‘No good ever came from things.’ This line from Hir by Taylor Mac is guaranteed to strike fear into propwatchers. For what is this series but an act of devotion to the innate goodness of things, to the conviction that you can crack open a production via the portable stuff on stage?
A prop is where stage illusion meets the material world. However fantastical the production, a prop – a real object you can grasp in your hand – anchors you to the observable world beyond. Even the humblest pot, glass, dummy or watch arrives with its own spectrum of meanings which give it solidity, informing or arguing with the performance around it.
There’s an embarrassment of props in Hir: a whole disordered spill of them. What to select: the air conditioning unit or the blender? Clown wig or cleaning products? Or the flotsam of discarded clothes fringing the stage? Mac writes an American domestic drama, but simultaneously explodes the idea of home, family and America. The objects that freight the living room make what we watch seem deceptively real – yet Mac reminds us that this was never real in the first place, but as much a cultural construct as everything else in the theatre. A functioning stage kitchen looks solid but may be artificial. Patriarchy and heterosexuality too.
The family in Hir was once archetypal – pop and mom, brother and sis. Pop worked, mom kept house, kids kept quiet. Pop was abusive, everyone else was abused. Things have changed. Arnold lost his job and his health; since his stroke his wife Paige and their daughter Maxine – now their transitioning son, Max – have crawled out from under his forbidding rock, and remade themselves as cultural contrarians and genderquake warriors, building new, fluid identities for themselves. When brother Isaac comes home from Afghanistan (no conquering hero, but discharged after a humiliating drugs bust), he’s appalled – he recognises how awful their father was, but doesn’t know any other way to be a man. He tellingly goes by the nickname ‘I’, but the unquestioned I isn’t a useful pronoun any more.
Mess is where revolution begins
Nadia Fall’s tense production occupies a raised traverse stage. We watch from both sides (never losing sight of the other half of the audience), and Ben Stones’ design is thus both hyperreal, with its working taps and appliances, and hyperstrange, a gallery exhibit of domus americanus. Paige and Max visit the museum each week for Culture Saturday – well, this is our culture Saturday, observing a blue collar family before and after, displayed with all their junk. Paige’s rebellion against her cowed past means no cleaning, no tidying: hence all the clothes and other clutter left where it fell. If housework was a means of denying women time to think for themselves, mess is where revolution begins.

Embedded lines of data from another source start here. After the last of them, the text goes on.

(** * gestor_xlsx: the record-store engine of [BD_DOCENTES_STLL.py]

    A shallow embedding of the class [GestorDocentes] and of the helpers it
    calls, followed by the properties of its validators, of the lock and
    backup life cycle, of the key lookup, of the search and of the
    pagination.

    Conventions of the embedding.
    - A Python [str] is a [string] wherever the text is ASCII: there a
      character is its code point below 128, and the character classes of
      [re] and the methods [upper], [lower], [strip], [isdigit] are the
      restrictions of the Unicode ones to ASCII ([es_ascii] says that a text
      is in that range). The ID validator is also given over arbitrary
      text, as a list of code points and relative to the character data of
      Python (module [Unicode]); on ASCII text the two coincide.
    - A Python [int] is a [Z].
    - A [pandas.DataFrame] of string cells is its list of column names and
      its list of rows in index order (the index is always the default
      [0..n-1]: [read_excel], [concat(ignore_index=True)] and
      [reset_index(drop=True)] produce nothing else); a row is a finite map
      from column names to cells.
    - [input], [print], [logging], the file system and the clock are an
      explicit world that each operation transforms. *)

From Stdlib Require Import ZArith QArith Lia Bool Ascii String DecimalString.
From stdpp Require Import base option list strings gmap.

Open Scope string_scope.
Open Scope list_scope.

(** ** Python text primitives, on ASCII *)

Module Texto.

Definition ord (c : ascii) : N := N_of_ascii c.
Lemma level_summary_general (classes : dict str Z) (w : World) :
  classes <> [] -> NoDup (map fst classes) ->
  exists v w',
    Spells._level_from_classes classes w = (Ok v, w')
    /\ abbreviations w' = abbreviations w
    /\ level_summary (abbreviations w) classes v.
Proof.
  intros Hne Hnd.
  pose proof (most_common_facts classes) as Hfacts. cbv zeta in Hfacts.
  destruct Hfacts as (Hk & Hc & Hm & Hs & Hsorted).
  remember (Spells.most_common (Spells.Counter (map snd classes))) as mc
    eqn:Hmc. symmetry in Hmc.
  assert (Hin : forall kv, kv ∈ classes -> snd kv ∈ map fst mc).
  { intros kv Hkv. apply Hm. apply list_elem_of_fmap. by exists kv. }
  destruct mc as [|[m c0] [|[L1 c1] rest]].
  - (* no level at all: the dictionary would be empty *)
    destruct classes as [|kv cl]; [done|].
    specialize (Hin kv ltac:(constructor)). by apply elem_of_nil in Hin.
  - (* one level *)
    exists (VInt m), w. split; [|split; [done|]].
    + unfold Spells._level_from_classes. by rewrite Hmc.
    + apply summary_single. intros kv Hkv.
      specialize (Hin kv Hkv). by apply list_elem_of_singleton in Hin.
  - (* two levels or more *)
    pose proof (level_from_classes_many classes m L1 c0 c1 rest w Hmc) as Hrun.
    cbv zeta in Hrun.
    destruct (Hc m c0 ltac:(constructor)) as [Hc0 Hpos0].
    destruct (Hc L1 c1 ltac:(constructor; constructor)) as [Hc1 Hpos1].
    cbn [map fst] in Hk.
    apply NoDup_cons in Hk as [Hm_fresh Hk'].
    assert (Hneq : L1 <> m).
    { intros ->. apply Hm_fresh. constructor. }
    apply StronglySorted_inv in Hsorted as [Hsorted' Hfirst].
    assert (Hc10 : (c1 <= c0)%nat).
    { apply Forall_cons in Hfirst as [H _]. exact H. }
    assert (Hle : forall L, L <> m -> (count_at classes L <= c1)%nat).
    { intros L HL.
      destruct (count_at classes L) as [|n] eqn:Hcount; [lia|].
      rewrite <- Hcount.
      assert (HLin : L ∈ map snd classes)
        by (apply count_at_positive; lia).
      apply Hm in HLin. cbn [map fst] in HLin.
      apply elem_of_cons in HLin as [->|HLin]; [done|].
      apply elem_of_cons in HLin as [->|HLin]; [lia|].
      apply list_elem_of_fmap in HLin as ([L' n'] & -> & Hrest).
      cbn [fst].
      destruct (Hc L' n' ltac:(do 2 constructor; exact Hrest)) as [<- _].
      apply StronglySorted_inv in Hsorted' as [_ Hsecond].
      rewrite Forall_forall in Hsecond. apply (Hsecond _ Hrest). }
    assert (Hseveral : forall L, ~ all_at_one_level classes L).
    { intros L Hall.
      assert (Hvals : forall L', L' ∈ map snd classes -> L' = L).
      { intros L' ([k v] & -> & Hkv)%list_elem_of_fmap. by apply Hall. }
      apply Hneq. rewrite (Hvals L1), (Hvals m); [done| |].
      - apply Hm. constructor.
      - apply Hm. do 2 constructor. }
    cbn [map snd] in Hs.
    destruct (Nat.leb (list_sum (c0 :: c1 :: map snd rest)) (2 * c0)
              && Nat.ltb c1 c0) eqn:Hmaj.
    + (* a main level *)
      apply andb_true_iff in Hmaj as [Hhalf Hmore].
      apply Nat.leb_le in Hhalf. apply Nat.ltb_lt in Hmore.
      destruct (level_groups_run classes (L1 :: map fst rest) w Hnd)
        as (gs & w' & Hgs & Ht & Hall).
      rewrite Hgs in Hrun.
      eexists _, w'. split; [exact Hrun|]. split; [done|].
      apply summary_main with (others := L1 :: map fst rest).
      * done.
      * split; [lia|]. intros L HL. specialize (Hle L HL). lia.
      * split; [done|]. split.
        -- intros L. rewrite <- Hm. cbn [map fst]. rewrite (elem_of_cons _ L m).
           split; [intros H; split; [by right|] | intros [[->|H] Hn]; done].
           intros ->. done.
        -- apply (levels_sorted_by_count classes ((L1, c1) :: rest)).
           ++ done.
           ++ intros L n HLn. apply Hc. by constructor.
      * by exists gs.
    + (* no main level *)
      apply andb_false_iff in Hmaj.
      destruct (level_groups_run classes (m :: L1 :: map fst rest) w Hnd)
        as (gs & w' & Hgs & Ht & Hall).
      rewrite Hgs in Hrun.
      eexists _, w'. split; [exact Hrun|]. split; [done|].
      apply summary_grouped with (levels := m :: L1 :: map fst rest).
      * done.
      * intros m' [Hhalf Hmore].
        destruct (decide (m' = m)) as [->|Hm'].
        -- destruct Hmaj as [Hno|Hno].
           ++ apply Nat.leb_gt in Hno. lia.
           ++ apply Nat.ltb_ge in Hno. specialize (Hmore L1 Hneq). lia.
        -- specialize (Hle m' Hm').
           assert (m <> m') by done. specialize (Hmore m H). lia.
      * split; [by apply NoDup_cons|]. split.
        -- intros L. rewrite <- Hm. cbn [map fst]. tauto.
        -- apply (levels_sorted_by_count classes
                    ((m, c0) :: (L1, c1) :: rest)).
           ++ by constructor.
           ++ intros L n HLn. by apply Hc.
      * by exists gs.
Qed.



(** ** Warnings: what each part of the scripts may emit *)

Lemma add_log_nil (w : World) : add_log w [] = w.
Proof. destruct w. unfold add_log. simpl. by rewrite app_nil_r. Qed.

Lemma add_log_app (w : World) (a b : list str) :
  add_log (add_log w a) b = add_log w (a ++ b).
Proof. unfold add_log. simpl. by rewrite app_assoc. Qed.





Lemma logs_ret {A} (P : str -> Prop) (a : A) : logs P (ret a).
Proof. intros w. exists []. by rewrite add_log_nil. Qed.

Lemma logs_raise {A} (P : str -> Prop) (e : exn) : logs P (@raise A e).
Proof. intros w. exists []. by rewrite add_log_nil. Qed.

Lemma logs_warn (P : str -> Prop) (m : str) : P m -> logs P (warn m).
Proof. intros H w. exists [m]. split; [done|]. by constructor. Qed.
(** X10.  A call that has succeeded has finished the work on its file.  The
    call on the new name of the file, in the file system the first call
    left, succeeds again; it renames nothing, prints nothing and leaves
    that file system as it is: the one system call it makes sets the
    timestamps to the values they have. *)
Theorem process_settled mk path path' fs s1 :
  process mk path (start fs) = (Val true, s1) ->
  saneDirname path' = saneDirname path ->
  (forall dir f,
     saneDirname path = Some dir -> entry fs dir (os_path_basename path) = Some (Reg f) ->
     os_path_basename path' = canonical (os_path_basename path) f) ->
  exists s2 dir t,
    process mk path' (start (st_fs s1)) = (Val true, s2) /\
    st_fs s2 = st_fs s1 /\ st_stdout s2 = [] /\
    st_log s2 = [Touched dir (os_path_basename path') t t].
Proof.
  rewrite retag_enter. intros H1 Hd' Hbase'.
  destruct (saneDirname path) as [dir|] eqn:Hd; [|done].
  destruct (fs !! dir) as [[es sb wb]|] eqn:Hfs; [|done].
  destruct sb; [|done].
  pose proof H1 as (f & tm & t & Hb & [m Hm] & Htm & Hmk & Hnew & _)%retag_success.
  destruct (retag_success_perms _ _ _ _ _ _ _ _ _ H1 Hb) as (Ho & Hr & Hu).
  apply retag_outcomes in H1 as (es' & e & o & l & -> & _).
  rewrite entry_St in Hnew.
  assert (Hb' : os_path_basename path' = canonical (os_path_basename path) f).
  { apply (Hbase' dir); [done|]. unfold entry. by rewrite Hfs. }
  pose proof (canonical_match _ _ f Hm) as Hm'.
  destruct (match_name_tds _ _ Hm) as [Htds _].
  rewrite retag_enter, Hd'. unfold St at 1. cbn [st_fs]. rewrite lookup_insert_eq.
  fold (St fs dir es' true wb e o l). rewrite St_rebase.
  destruct (retag_touch_only mk dir path' fs es' true wb (retime t f)
              [group m 1; Md5.hexdigest (f_data f)] tm t) as [e2 He2]; try done.
  - by rewrite Hb'.
  - by rewrite Hb'.
  - rewrite Hb', group_1. by apply (canonical_group _ _ f).
  - by rewrite group_1, Htds.
  - rewrite He2. do 3 eexists. split; [reflexivity|].
    split; [|done]. unfold St. cbn [st_fs]. rewrite retime_retime, Hb'.
    by rewrite (insert_id es' _ _ Hnew).
Qed.

Lemma process_settled_witness :
  exists s2 dir t,
    process (mktime_fixed 0) "./20200101000000.900150983cd24fb0d6963f7d28e17f72"
      (start (st_fs (snd (process (mktime_fixed 0) "20200101000000" (start (here es_legacy))))))
    = (Val true, s2) /\
    st_fs s2 = st_fs (snd (process (mktime_fixed 0) "20200101000000" (start (here es_legacy)))) /\
    st_stdout s2 = [] /\
    st_log s2
    = [Touched dir
         (os_path_basename "./20200101000000.900150983cd24fb0d6963f7d28e17f72") t t].
Proof.
  apply (process_settled (mktime_fixed 0) "20200101000000"
           "./20200101000000.900150983cd24fb0d6963f7d28e17f72" (here es_legacy)).
  - vm_compute. reflexivity.
  - vm_compute. reflexivity.
  - intros dir f [= <-] Hf. vm_compute in Hf. injection Hf as <-. vm_compute. reflexivity.
Defined.

(** ** tdsTouch, paths, strip and the driver loop *)



Lemma rfind_end_zero p : rfind_end "/" p = O -> no_slash p = true.
Proof.
  induction p as [|a p IH]; [done|]. cbn [rfind_end].
  destruct (rfind_end "/" p); [|done].
  destruct (Ascii.eqb a "/") eqn:E; [done|]. intros _.
  unfold no_slash. cbn [all_chars]. unfold is_slash. rewrite E. by apply IH.
Qed.

Lemma no_slash_basename p : no_slash (os_path_basename p) = true.
Proof.
  unfold os_path_basename. induction p as [|a p IH]; [done|]. cbn [rfind_end].
  destruct (rfind_end "/" p) as [|n] eqn:E; [|exact IH].
  pose proof (rfind_end_zero _ E) as Hp.
  destruct (Ascii.eqb a "/") eqn:Ea; [exact Hp|].
  cbn [str_drop]. unfold no_slash. cbn [all_chars]. unfold is_slash. by rewrite Ea.
Qed.

Lemma last_slash p :
  let head := str_take (rfind_end "/" p) p in
  head = "" \/ exists h, head = h +:+ "/".
Proof.
  induction p as [|a p IH]; [by left|]. cbn [rfind_end].
  destruct (rfind_end "/" p) as [|n] eqn:E.
  - destruct (Ascii.eqb_spec a "/") as [->|]; [right|by left].
    exists "". reflexivity.
  - right. cbn zeta in IH. destruct IH as [IH|[h IH]].
    + destruct p; [discriminate E|discriminate IH].
    + exists (String a h).
      change (str_take (S (S n)) (String a p)) with (String a (str_take (S n) p)).
      by rewrite IH, str_app_cons.
Qed.

(** X3.  How a path is split.  The base name the script works on is what
    follows the last slash: the path is the base name after a head that is
    empty or ends with a slash, and the base name holds no slash, so that
    every name the call opens, renames or removes is an entry of the
    directory it has entered.  A path that ends with a slash has the empty
    base name. *)
Theorem path_split p :
  let base := os_path_basename p in
  no_slash base = true /\
  (exists head, p = head +:+ base /\ (head = "" \/ exists h, head = h +:+ "/")) /\
  (no_slash p = true -> base = p) /\
  (forall q, os_path_basename (q +:+ "/") = "").
Proof.
  cbn zeta. split; [apply no_slash_basename|]. split; [|split].
  - exists (str_take (rfind_end "/" p) p). split; [|apply last_slash].
    symmetry. apply str_take_drop.
  - intros Hp. unfold os_path_basename. by rewrite rfind_end_no_slash.
  - intros q. unfold os_path_basename.
    assert (H : rfind_end "/" (q +:+ "/") = S (String.length q)).
    { induction q as [|a q IH]; [done|]. rewrite str_app_cons. cbn [rfind_end]. by rewrite IH. }
    rewrite H. clear H. induction q as [|a q IH]; [done|]. by rewrite str_app_cons.
Qed.

Lemma str_lstrip_app p a s :
  all_chars p a = true -> str_lstrip p (a +:+ s) = str_lstrip p s.
Proof.
  induction a as [|c a IH]; [by rewrite str_app_nil_l|].
  cbn [all_chars]. intros [Hc Ha]%andb_true_iff.
  rewrite str_app_cons. cbn [str_lstrip]. rewrite Hc. by apply IH.
Qed.

Lemma str_rstrip_all p b : all_chars p b = true -> str_rstrip p b = "".
Proof.
  induction b as [|c b IH]; [done|].
  cbn [all_chars str_rstrip]. intros [Hc Hb]%andb_true_iff. by rewrite IH, Hc.
Qed.

Lemma str_rstrip_app p s b :
  all_chars (fun c => negb (p c)) s = true -> all_chars p b = true ->
  str_rstrip p (s +:+ b) = s.
Proof.
  intros Hs Hb. induction s as [|c s IH].
  - rewrite str_app_nil_l. by apply str_rstrip_all.
  - cbn [all_chars] in Hs. apply andb_true_iff in Hs as [Hc Hs].
    rewrite str_app_cons. cbn [str_rstrip]. rewrite (IH Hs).
    destruct s; [|done]. by destruct (p c).
Qed.

(** X4.  [strip] on an argument of the driver: white space around a name that
    holds none is removed and the name is what is left, so a path that
    comes with a trailing newline, as from a list of files, is processed
    as the path itself. *)
Theorem str_strip_name before name behind :
  all_chars is_space before = true ->
  all_chars is_space behind = true ->
  all_chars (fun c => negb (is_space c)) name = true ->
  str_strip (before +:+ name +:+ behind) = name.
Proof.
  intros Ha Hb Hn. unfold str_strip. rewrite (str_lstrip_app _ _ _ Ha).
  destruct name as [|c name].
  - rewrite str_app_nil_l. replace (str_lstrip is_space behind) with ""; [done|].
    clear -Hb. induction behind as [|c b IH]; [done|].
    cbn [all_chars] in Hb. apply andb_true_iff in Hb as [Hc Hb].
    cbn [str_lstrip]. rewrite Hc. by apply IH.
  - pose proof Hn as Hn'. cbn [all_chars] in Hn'. apply andb_true_iff in Hn' as [Hc _].
    rewrite str_app_cons. cbn [str_lstrip]. apply negb_true_iff in Hc. rewrite Hc.
    rewrite <- str_app_cons. by apply str_rstrip_app.
Qed.

Lemma str_strip_name_witness :
  str_strip ("  " +:+ "20200101000000.900150983cd24fb0d6963f7d28e17f72" +:+ nl)
  = "20200101000000.900150983cd24fb0d6963f7d28e17f72".
Proof. apply str_strip_name; vm_compute; reflexivity. Defined.

Lemma after_St fs0 c0 e o l fs dir es sb wb e' o' l' :
  after (mkState fs0 c0 e o l) (St fs dir es sb wb e' o' l')
  = St fs dir es sb wb (e ++ e') (o ++ o') (l ++ l').
Proof. reflexivity. Qed.

Lemma retag_in_dir_frame mk dir path fs fs2 es sb wb e o l r s' :
  retag_in_dir mk dir path (St fs dir es sb wb [] [] []) = (r, s') ->
  exists es' e' o' l',
    s' = St fs dir es' sb wb e' o' l' /\
    retag_in_dir mk dir path (St fs2 dir es sb wb e o l)
    = (r, St fs2 dir es' sb wb (e ++ e') (o ++ o') (l ++ l')).
Proof.
  intros H0. destruct (retag_in_dir mk dir path (St fs2 dir es sb wb e o l)) as [r1 s1] eqn:H.
  sym H0.
  all: sym H.
  all: injection H0 as <- <-; injection H as <- <-; do 4 eexists; split; [reflexivity|].
  all: by rewrite ?app_nil_r, <- ?app_assoc.
Qed.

Isaac’s army job was also about clearing up mess. He was in the mortuary corps, charged with collecting human detritus: a horrible job that has left him retching with some kind of PTSD, but Paige refuses his argument that it was an act of compassion for the families of the dead. Paige also refuses to care for Arnold except in the most cursory fashion – whizzing up his medication with extra unprescribed oestrogen to keep him docile, leaving him alone while she’s at work, squirting him with water like a badly behaved pet. It’s this lack of care that Alice Saville’s review finds troubling – ‘her present, visible violence easily outweighs his past sins.’ Calculating how much care our previous actions merit or negate isn’t an easy equation; what’s stark is how Paige, so long confined to supporting the husband who belittled, beat and raped her, won’t care. Yet she doesn’t abandon him – she may be his caregiver long after the play ends.
Several reviewers have described the play as satire, which feels off. It’s more like reportage: not because the average household encompasses all these post-patriarchal issues, but because redefining home and family, self and obligation seem a moving, crucial and contemporary process. Mac flings a handful of cards on the table and even more in the air; Paige’s dauntless opening speeches (delivered with breezy assurance by Ashley McGuire) telling Isaac what has been going down in his absence would be where other plays end rather than begin.
Furious and disenfranchised, Arnold would be one of Donald Trump’s troopers if he were well, but things are no longer that simple. The family’s home sits on landfill: the foundations of the trad family are so much junk. All Isaac can do is try to tidy it back into the cupboards, while Max, exploring a spectrum of identity from anarchist fairy to snarling ape, leaves it behind. As the children, Arthur Darvill and Griffyn Gilligan are memorably bruised and rangy, defiant and vulnerable, lost boys in wife beaters. Home and family are, like the floor itself, patched together with gaffer tape; Paige’s refusal to nurture represents another cultural totem hurled on the junkheap. It’s all stuff. Finding the stuff that helps, the stuff we need – there’s the task for the 21st century family.